TASK:
Your task is to write out exactly the lines of the listing below, from the first down to the line that holds "subst. left. reflexivity.".

--- DATA UNDER STUDY Enclosed Below ---

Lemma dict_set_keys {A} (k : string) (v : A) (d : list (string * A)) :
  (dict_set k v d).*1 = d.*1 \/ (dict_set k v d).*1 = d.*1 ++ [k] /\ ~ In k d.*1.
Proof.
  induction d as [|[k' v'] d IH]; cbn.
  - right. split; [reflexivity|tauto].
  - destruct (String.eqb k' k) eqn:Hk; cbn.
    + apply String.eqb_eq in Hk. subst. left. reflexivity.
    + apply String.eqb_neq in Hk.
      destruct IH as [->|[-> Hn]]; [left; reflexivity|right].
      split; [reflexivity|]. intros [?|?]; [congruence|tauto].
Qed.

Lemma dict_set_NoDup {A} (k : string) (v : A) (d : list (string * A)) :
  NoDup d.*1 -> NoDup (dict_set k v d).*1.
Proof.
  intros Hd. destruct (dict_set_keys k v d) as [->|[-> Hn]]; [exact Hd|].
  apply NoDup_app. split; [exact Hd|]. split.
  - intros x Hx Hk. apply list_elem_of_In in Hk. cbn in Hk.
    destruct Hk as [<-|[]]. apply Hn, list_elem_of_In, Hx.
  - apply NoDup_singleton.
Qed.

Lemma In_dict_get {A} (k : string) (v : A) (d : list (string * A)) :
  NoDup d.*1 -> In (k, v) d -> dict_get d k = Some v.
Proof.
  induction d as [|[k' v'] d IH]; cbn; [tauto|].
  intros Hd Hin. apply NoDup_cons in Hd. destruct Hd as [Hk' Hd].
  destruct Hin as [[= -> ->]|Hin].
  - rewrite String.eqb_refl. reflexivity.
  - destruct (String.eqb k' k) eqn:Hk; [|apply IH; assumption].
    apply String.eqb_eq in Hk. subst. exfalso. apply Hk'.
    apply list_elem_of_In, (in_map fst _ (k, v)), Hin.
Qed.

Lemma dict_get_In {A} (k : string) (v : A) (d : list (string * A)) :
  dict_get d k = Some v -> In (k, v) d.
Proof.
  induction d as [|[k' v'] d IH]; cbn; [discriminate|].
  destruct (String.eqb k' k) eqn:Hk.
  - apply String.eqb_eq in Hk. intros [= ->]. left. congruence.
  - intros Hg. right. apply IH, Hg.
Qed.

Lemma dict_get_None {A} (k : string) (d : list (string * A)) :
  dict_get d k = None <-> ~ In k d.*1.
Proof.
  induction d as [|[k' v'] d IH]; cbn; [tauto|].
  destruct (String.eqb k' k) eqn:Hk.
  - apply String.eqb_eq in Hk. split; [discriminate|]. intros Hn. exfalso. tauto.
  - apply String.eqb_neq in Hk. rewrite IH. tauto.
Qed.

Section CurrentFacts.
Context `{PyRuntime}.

--- End of Enclosed DATA UNDER STUDY ---

THE ANSWER:
Lemma dict_set_keys {A} (k : string) (v : A) (d : list (string * A)) :
  (dict_set k v d).*1 = d.*1 \/ (dict_set k v d).*1 = d.*1 ++ [k] /\ ~ In k d.*1.
Proof.
  induction d as [|[k' v'] d IH]; cbn.
  - right. split; [reflexivity|tauto].
  - destruct (String.eqb k' k) eqn:Hk; cbn.
    + apply String.eqb_eq in Hk. subst. left. reflexivity.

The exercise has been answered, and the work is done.